(** X3.  The [state] property of an unconnected controller is
    ['Disconnected'] and the endpoint is not called.  On a connected one the
    endpoint is asked once: a number from 0 to 4 gives the state of that
    value, any other number raises [ValueError], and an exception of the
    endpoint propagates. *)
Theorem state_outcome (w : World) :
  if connected (daq w)
  then
    snd (state endpoint w) = record_call control_state w
    /\ match endpoint (calls w) control_state with
       | Ok num =>
           if (0 <=? num) && (num <=? 4)
           then exists s,
               fst (state endpoint w) = Ok s /\ PydaqState_value s = num
           else raises ValueError (fst (state endpoint w))
       | Err e => fst (state endpoint w) = Err e
       end
  else state endpoint w = (Ok Disconnected, w).
Proof.
  rewrite state_run. destruct (connected (daq w)); [|reflexivity].
  split; [reflexivity|]. cbn [fst].
  destruct (endpoint (calls w) control_state) as [num|e]; [|reflexivity].
  cbn [rbind].
  destruct ((0 <=? num) && (num <=? 4)) eqn:Hr.
  - apply andb_true_iff in Hr. destruct Hr as [H0 H4].
    apply Z.leb_le in H0. apply Z.leb_le in H4.
    assert (Hn : num = 0 \/ num = 1 \/ num = 2 \/ num = 3 \/ num = 4) by lia.
    destruct Hn as [->|[->|[->|[->| ->]]]]; eexists; split; reflexivity.
  - destruct num as [|p|p]; [discriminate Hr| |reflexivity].
    destruct p as [[[?|?|]|[?|?|]|]|[[?|?|]|[?|?|]|]|];
      try discriminate Hr; reflexivity.
Qed.

(** X13.  On a connected controller whose endpoint answers every state
    query and never with [Configured] or [Open], the thread of [kickoff]
    calls nothing but the state.  When the begin arguments resolve it makes
    exactly 22 calls: one for the begin arguments, 20 in the countdown from
    2 in steps of 0.1, and the last one.  When they do not, the thread ends
    in the exception of [_begin_args] after the one query made there (none
    when the stored configuration has no mode), and no status is
    resolved. *)
Theorem start_thread_polls_22_times (fuel : nat) (control : option Control)
    (status : nat) (e du l c : pyval) (w : World) :
  (21 <= fuel)%nat ->
  never_ready endpoint ->
  connected (daq w) = true ->
  let run :=
    start_thread int_of_str endpoint fuel control status e du l c w in
  match fst (_begin_args int_of_str endpoint e du l c w) with
  | Ok _ => calls (snd run) = (repeat control_state 22 ++ calls w)%list
  | Err err =>
      fst run = Err err
      /\ statuses (snd run) = statuses w
      /\ calls (snd run) =
         if is_Ok (py_getitem (read_configuration (daq w)) "mode")
         then control_state :: calls w
         else calls w
  end.
Proof.
  intros Hf Hnr Hc. cbv zeta.
  destruct (fst (_begin_args int_of_str endpoint e du l c w)) as [args|err]
    eqn:Hb.
  - rewrite (start_thread_never_ready_calls int_of_str endpoint fuel control
               status e du l c w Hf Hnr)
      by (rewrite Hb; reflexivity).
    rewrite Hc. reflexivity.
  - rewrite (start_thread_begin_args_Err int_of_str endpoint fuel control
               status e du l c w err Hb).
    cbn [fst snd]. rewrite begin_args_world, state_run, Hc.
    split; [reflexivity|].
    destruct (is_Ok (py_getitem _ "mode")); split; reflexivity.
Qed.
End MoreState.


Section MoreBegin.
Variable class_attr : string -> option pyval.
Variable endpoint : list call -> call -> result Z.
Variable status_wait : nat -> pyval -> M unit.

Lemma kickoff_run (e du l c : pyval) (w : World) (ctl : Control) :
  _control (daq w) = Some ctl ->
  kickoff class_attr endpoint e du l c w =
  kickoff_body class_attr endpoint e du l c w.
Proof.
  intros Hctl.
  assert (Hconn : connected (daq w) = true)
    by (unfold connected; rewrite Hctl; reflexivity).
  unfold kickoff. rewrite check_connect_run. cbv zeta.
  unfold after_check_connect. rewrite Hconn, Hconn. reflexivity.
Qed.

(** X21.  On a connected and configured controller, with a duration that
    passes [_check_duration], [begin] makes no call to the endpoint before
    it waits: it creates one status and one thread through [kickoff] and
    waits on this status with the timeout [BEGIN_TIMEOUT]; with [wait=False]
    it ends there.  With a duration that fails the check it raises before a
    status exists and never waits. *)
Theorem begin_waits_on_kickoff_status (e du l c : pyval) (w : World)
    (ctl : Control) (config : gmap string pyval) :
  _control (daq w) = Some ctl ->
  _config (daq w) = Some config ->
  match _check_duration du with
  | Ok _ =>
      begin class_attr endpoint status_wait e du l c false w =
      (let! _ :=
         status_wait (List.length (statuses w)) (VFloat BEGIN_TIMEOUT) in
       ret tt)
        {| daq := daq w; calls := calls w;
           statuses := (statuses w ++ [None])%list;
           threads :=
             start_thread_args (Some ctl) (List.length (statuses w)) e du l c
             :: threads w |}
  | Err err =>
      forall wait_too,
        begin class_attr endpoint status_wait e du l c wait_too w = (Err err, w)
  end.
Proof.
  intros Hctl Hcfg.
  destruct (_check_duration du) as [[]|err] eqn:Hdu.
  - unfold begin, bind at 1. rewrite (kickoff_run e du l c w ctl Hctl).
    unfold kickoff_body, bind, lift, get_daq, configured, new_Status,
      Thread_start, ret.
    rewrite Hdu, Hcfg. cbn [negb daq]. rewrite Hctl. reflexivity.
  - intros wait_too. unfold begin, bind at 1.
    rewrite (kickoff_run e du l c w ctl Hctl).
    unfold kickoff_body, bind, lift. rewrite Hdu. reflexivity.
Qed.

(** X22.  On a connected and configured controller [resume()] asks for the
    state.  Only in state ['Open'] does it begin again: it starts one thread
    with no arguments, so that the stored configuration decides the run, and
    waits on its status with the timeout [BEGIN_TIMEOUT].  In every other
    state it returns after the state query. *)
Theorem resume_begins_only_when_Open (w : World) (ctl : Control)
    (config : gmap string pyval) (num : Z) (st : PydaqState) :
  _control (daq w) = Some ctl ->
  _config (daq w) = Some config ->
  endpoint (calls w) control_state = Ok num ->
  _state_enum num = Ok st ->
  resume class_attr endpoint status_wait w =
  if is_Open st
  then
    (let! _ :=
       status_wait (List.length (statuses w)) (VFloat BEGIN_TIMEOUT) in
     ret tt)
      {| daq := daq w; calls := control_state :: calls w;
         statuses := (statuses w ++ [None])%list;
         threads :=
           start_thread_args (Some ctl) (List.length (statuses w))
             VNone VNone VNone VNone
           :: threads w |}
  else (Ok tt, record_call control_state w).
Proof.
  intros Hctl Hcfg Hnum Hst.
  assert (Hconn : connected (daq w) = true)
    by (unfold connected; rewrite Hctl; reflexivity).
  unfold resume, bind at 1. rewrite state_run, Hconn, Hnum.
  cbn [rbind]. rewrite Hst.
  destruct (is_Open st); [|reflexivity].
  unfold begin, bind at 1.
  rewrite (kickoff_run VNone VNone VNone VNone (record_call control_state w)
             ctl Hctl).
  unfold kickoff_body, bind, lift, get_daq, configured, new_Status,
    Thread_start, ret.
  change (daq (record_call control_state w)) with (daq w).
  rewrite Hcfg. cbn. rewrite Hctl. reflexivity.
Qed.
End MoreBegin.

Task goal: The answer should hold the lines from the one containing "rewrite Hcfg. cbn." through the end of the entries above, set down exactly, with both ends included.

Exercise answer:
  rewrite Hcfg. cbn. rewrite Hctl. reflexivity.
Qed.
End MoreBegin.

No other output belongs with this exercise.